(* ===== verification/Ddl.v ===== *)
(** * Tables and their definition ([sqlalchemy], [alembic.op])

    Tables with their constraints, rows, and the operations of Alembic the
    revisions call. Running an operation is the business of Alembic,
    SQLAlchemy and PostgreSQL: the interface [Alembic], whose law says what
    the documented effect of an operation is where nothing forbids it. *)
From Stdlib Require Import ZArith Ascii String.
From stdpp Require Import gmap strings.
From S2P Require Import Prelude Values UuidText.
Open Scope string_scope.
Open Scope list_scope.

(** ** Tables *)

(** [String] and [Text] both hold text; [postgresql.UUID(as_uuid=True)] and
    [Uuid] are one type. *)
Inductive ColumnType : Type :=
  | TString | TText | TJSON | TDateTime | TUuid | TBoolean | TInteger.

Record Column : Type := mkColumn { cl_type : ColumnType; cl_nullable : bool }.

Record ForeignKey : Type := mkForeignKey {
  fk_columns : list string;
  fk_table : string;
  fk_referred : list string;
}.

(** The condition of a check. *)
Inductive Condition : Type :=
  | IsNull (column : string)
  | IsNotNull (column : string)
  | And (a b : Condition)
  | Or (a b : Condition).

Record Table : Type := mkTable {
  tb_columns : gmap string Column;
  tb_primary_key : list string;
  tb_uniques : list (list string);
  tb_checks : gmap string Condition;
  tb_foreign_keys : gmap string ForeignKey;
}.

#[export] Instance ColumnType_eq_dec : EqDecision ColumnType.
Proof. solve_decision. Defined.
#[export] Instance Column_eq_dec : EqDecision Column.
Proof. solve_decision. Defined.
#[export] Instance ForeignKey_eq_dec : EqDecision ForeignKey.
Proof. solve_decision. Defined.
#[export] Instance Condition_eq_dec : EqDecision Condition.
Proof. solve_decision. Defined.
#[export] Instance Table_eq_dec : EqDecision Table.
Proof. solve_decision. Defined.

(** ** Rows *)
Inductive SqlValue : Type :=
  | SNull
  | SText (s : string)
  | SJson (v : value)
  | STime (t : datetime)
  | SUuid (u : UUID)
  | SBool (b : bool)
  | SInt (z : Z).

Abbreviation Row := (gmap string SqlValue).
(** The tables of a database, each with its rows. *)
Abbreviation Tables := (gmap string (Table * list Row)).

(** ** The operations of [alembic.op] *)
Inductive Expr : Type :=
  | Lit (v : SqlValue)
  | TextOf (prefix column : string).

Inductive Op : Type :=
  | create_table (name : string) (t : Table)
  | drop_table (name : string)
  | add_column (table column : string) (c : Column)
  | drop_column (table column : string)
  | alter_column (table column : string) (nullable : bool)
  | create_foreign_key (name source : string) (fk : ForeignKey)
  | drop_constraint (name table : string)
  (** [UPDATE table SET ...] of every row, made of SQL texts (those given to
      [sa.text], or the whole statement). *)
  | execute_update (table : string) (values : list (string * Expr)) (texts : list string).

(** The constraints of [op.create_table]. PostgreSQL names a foreign key
    after its table and columns. *)
Inductive Constraint : Type :=
  | ForeignKeyConstraint (columns : list string) (table : string) (referred : list string)
  | UniqueConstraint (columns : list string)
  | CheckConstraint (condition : Condition) (name : string).

Definition column (name : string) (ty : ColumnType) (nullable : bool) : string * Column :=
  (name, mkColumn ty nullable).

Definition foreign_key_name (table : string) (columns : list string) : string :=
  table +:+ "_" +:+ str_concat "_" columns +:+ "_fkey".

Definition add_constraint (name : string) (t : Table) (c : Constraint) : Table :=
  match t, c with
  | mkTable cols pk us ks fks, ForeignKeyConstraint fcols ref refs =>
      mkTable cols pk us ks (<[foreign_key_name name fcols := mkForeignKey fcols ref refs]> fks)
  | mkTable cols pk us ks fks, UniqueConstraint ucols => mkTable cols pk (us ++ [ucols]) ks fks
  | mkTable cols pk us ks fks, CheckConstraint cond cname => mkTable cols pk us (<[cname := cond]> ks) fks
  end.

Definition new_table (name : string) (columns : list (string * Column)) (primary_key : list string)
    (constraints : list Constraint) : Op :=
  create_table name
    (fold_left (add_constraint name) constraints
       (mkTable (list_to_map columns) primary_key [] ∅ ∅)).

(** ** What PostgreSQL documents of an operation

    [apply_op o d]: the tables after [o], when the catalogue and the rows
    allow it. *)
Definition eval (r : Row) (e : Expr) : SqlValue :=
  match e with
  | Lit v => v
  | TextOf prefix c =>
      match r !! c with Some (SUuid u) => SText (prefix +:+ uuid_str u) | _ => SNull end
  end.

Definition set_columns (values : list (string * Expr)) (r : Row) : Row :=
  fold_left (fun r' kv => <[kv.1 := eval r kv.2]> r') values r.

(** The columns a foreign key can refer to. *)
Definition is_key (t : Table) (columns : list string) : bool :=
  bool_decide (columns = tb_primary_key t) || bool_decide (columns ∈ tb_uniques t).

Definition foreign_key_ok (tables : gmap string Table) (t : Table) (fk : ForeignKey) : bool :=
  forallb (fun c => bool_decide (is_Some (tb_columns t !! c))) (fk_columns fk) &&
  match tables !! fk_table fk with Some ref => is_key ref (fk_referred fk) | None => false end.

Fixpoint condition_columns (c : Condition) : list string :=
  match c with
  | IsNull x | IsNotNull x => [x]
  | And a b | Or a b => condition_columns a ++ condition_columns b
  end.

Definition table_ok (tables : gmap string Table) (t : Table) : bool :=
  forallb (fun key => forallb (fun c => bool_decide (is_Some (tb_columns t !! c))) key)
    (tb_primary_key t :: tb_uniques t ++ map (fun kv => condition_columns kv.2) (map_to_list (tb_checks t))) &&
  forallb (fun c => match tb_columns t !! c with Some col => negb (cl_nullable col) | None => false end)
    (tb_primary_key t) &&
  forallb (fun kv => foreign_key_ok tables t kv.2) (map_to_list (tb_foreign_keys t)).

(** Another table has a foreign key to [name]. *)
Definition referred_to (tables : gmap string Table) (name : string) : bool :=
  existsb (fun nt => negb (bool_decide (nt.1 = name)) &&
    existsb (fun kv => bool_decide (fk_table kv.2 = name)) (map_to_list (tb_foreign_keys nt.2)))
    (map_to_list tables).

(** Nothing but its type and nullability constrains a column. *)
Definition unconstrained (tables : gmap string Table) (name : string) (t : Table) (c : string) : bool :=
  negb (existsb (fun key => str_in c key)
    (tb_primary_key t :: tb_uniques t ++ map (fun kv => condition_columns kv.2) (map_to_list (tb_checks t)) ++
     map (fun kv => fk_columns kv.2) (map_to_list (tb_foreign_keys t)))) &&
  negb (existsb (fun nt =>
    existsb (fun kv => bool_decide (fk_table kv.2 = name) && str_in c (fk_referred kv.2))
      (map_to_list (tb_foreign_keys nt.2))) (map_to_list tables)).

Definition has_null (c : string) (r : Row) : bool :=
  match r !! c with Some SNull | None => true | Some _ => false end.

Definition with_columns (f : gmap string Column -> gmap string Column) (t : Table) : Table :=
  mkTable (f (tb_columns t)) (tb_primary_key t) (tb_uniques t) (tb_checks t) (tb_foreign_keys t).
Definition with_foreign_keys (f : gmap string ForeignKey -> gmap string ForeignKey) (t : Table) : Table :=
  mkTable (tb_columns t) (tb_primary_key t) (tb_uniques t) (tb_checks t) (f (tb_foreign_keys t)).

Definition text_like (ty : ColumnType) : bool :=
  match ty with TString | TText => true | _ => false end.

(** A 32-bit integer. *)
Definition has_type (ty : ColumnType) (v : SqlValue) : bool :=
  match ty, v with
  | _, SNull | TJSON, SJson _ | TDateTime, STime _ | TUuid, SUuid _ | TBoolean, SBool _ => true
  | (TString | TText), SText _ => true
  | TInteger, SInt z => (-2 ^ 31 <=? z)%Z && (z <? 2 ^ 31)%Z
  | _, _ => false
  end.

(** The expression can be assigned to a column of the type. *)
Definition expr_ok (t : Table) (e : Expr) (col : Column) : bool :=
  match e with
  | Lit v => has_type (cl_type col) v && (cl_nullable col || negb (match v with SNull => true | _ => false end))
  | TextOf _ c =>
      text_like (cl_type col) &&
      match tb_columns t !! c with
      | Some src => bool_decide (cl_type src = TUuid) && negb (cl_nullable src)
      | None => false
      end
  end.

Definition schema_of (d : Tables) : gmap string Table := fst <$> d.

(** Whether the catalogue allows an operation, and the tables after it. *)
Definition schema_op (o : Op) (s : gmap string Table) : option (gmap string Table) :=
  match o with
  | create_table name t =>
      let s' := <[name := t]> s in
      if bool_decide (s !! name = None) && table_ok s' t then Some s' else None
  | drop_table name =>
      if bool_decide (is_Some (s !! name)) && negb (referred_to s name) then Some (delete name s) else None
  | add_column table c col =>
      t ← s !! table;
      if bool_decide (tb_columns t !! c = None) && unconstrained s table t c
      then Some (<[table := with_columns <[c := col]> t]> s) else None
  | drop_column table c =>
      t ← s !! table;
      if bool_decide (is_Some (tb_columns t !! c)) && unconstrained s table t c
      then Some (<[table := with_columns (delete c) t]> s) else None
  | alter_column table c nullable =>
      t ← s !! table; col ← tb_columns t !! c;
      if nullable && str_in c (tb_primary_key t) then None
      else Some (<[table := with_columns <[c := mkColumn (cl_type col) nullable]> t]> s)
  | create_foreign_key name table fk =>
      t ← s !! table;
      if bool_decide (tb_foreign_keys t !! name = None) && foreign_key_ok s t fk
      then Some (<[table := with_foreign_keys <[name := fk]> t]> s) else None
  | drop_constraint name table =>
      t ← s !! table;
      if bool_decide (is_Some (tb_foreign_keys t !! name))
      then Some (<[table := with_foreign_keys (delete name) t]> s) else None
  | execute_update table values _ =>
      t ← s !! table;
      if forallb (fun kv => match tb_columns t !! kv.1 with
                            | Some col => expr_ok t kv.2 col && unconstrained s table t kv.1
                            | None => false end) values
      then Some s else None
  end.

(** Whether the rows allow it. *)
Definition rows_allow (o : Op) (rows : list Row) : bool :=
  match o with
  | add_column _ _ col => cl_nullable col || bool_decide (rows = [])
  | alter_column _ c nullable => nullable || forallb (fun r => negb (has_null c r)) rows
  | create_foreign_key _ _ fk => forallb (fun r => existsb (fun c => has_null c r) (fk_columns fk)) rows
  | _ => true
  end.

Definition row_op (o : Op) : Row -> Row :=
  match o with
  | add_column _ c _ => <[c := SNull]>
  | drop_column _ c => delete c
  | execute_update _ values _ => set_columns values
  | _ => fun r => r
  end.

Definition table_of (o : Op) : string :=
  match o with
  | create_table t _ | drop_table t | add_column t _ _ | drop_column t _ | alter_column t _ _
  | create_foreign_key _ t _ | drop_constraint _ t | execute_update t _ _ => t
  end.

Definition rows_of (d : Tables) (table : string) : list Row :=
  match d !! table with Some (_, rows) => rows | None => [] end.

(** The effect: the catalogue changes by [schema_op], and only the rows of
    the operation's table change, by [row_op]. *)
Definition apply_op (o : Op) (d : Tables) : option Tables :=
  match schema_op o (schema_of d) with
  | Some s =>
      if rows_allow o (rows_of d (table_of o))
      then Some (map_imap (fun name t =>
                   Some (t, if decide (name = table_of o) then map (row_op o) (rows_of d name)
                            else rows_of d name)) s)
      else None
  | None => None
  end.

(** ** The interface *)

(** [op_text_params text]: the bind parameters SQLAlchemy finds in a text. *)
Class Alembic (D : Type) : Type := {
  db_tables : D -> Tables;
  op_text_params : string -> list string;
  op_run : Op -> D -> res D;
}.

Definition op_texts (o : Op) : list string :=
  match o with execute_update _ _ texts => texts | _ => [] end.

(** The first parameter of a statement that has no value. *)
Definition unbound `{Alembic D} (o : Op) : option string := head (concat (map op_text_params (op_texts o))).

Definition unbound_error (name : string) : exn :=
  StatementError ("A value is required for bind parameter " +:+ str_repr name).

Class AlembicLaws (D : Type) `{Alembic D} : Prop := {
  op_run_unbound o p d : unbound o = Some p -> op_run o d = Raise (unbound_error p);
  op_run_effect o d s : unbound o = None -> apply_op o (db_tables d) = Some s ->
    exists d', op_run o d = Ok d' /\ db_tables d' = s;
}.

BRIEF: Take every line above that includes the string "interface" and return it.

EXERCISE RESPONSE:
    SQLAlchemy and PostgreSQL: the interface [Alembic], whose law says what
(** ** The interface *)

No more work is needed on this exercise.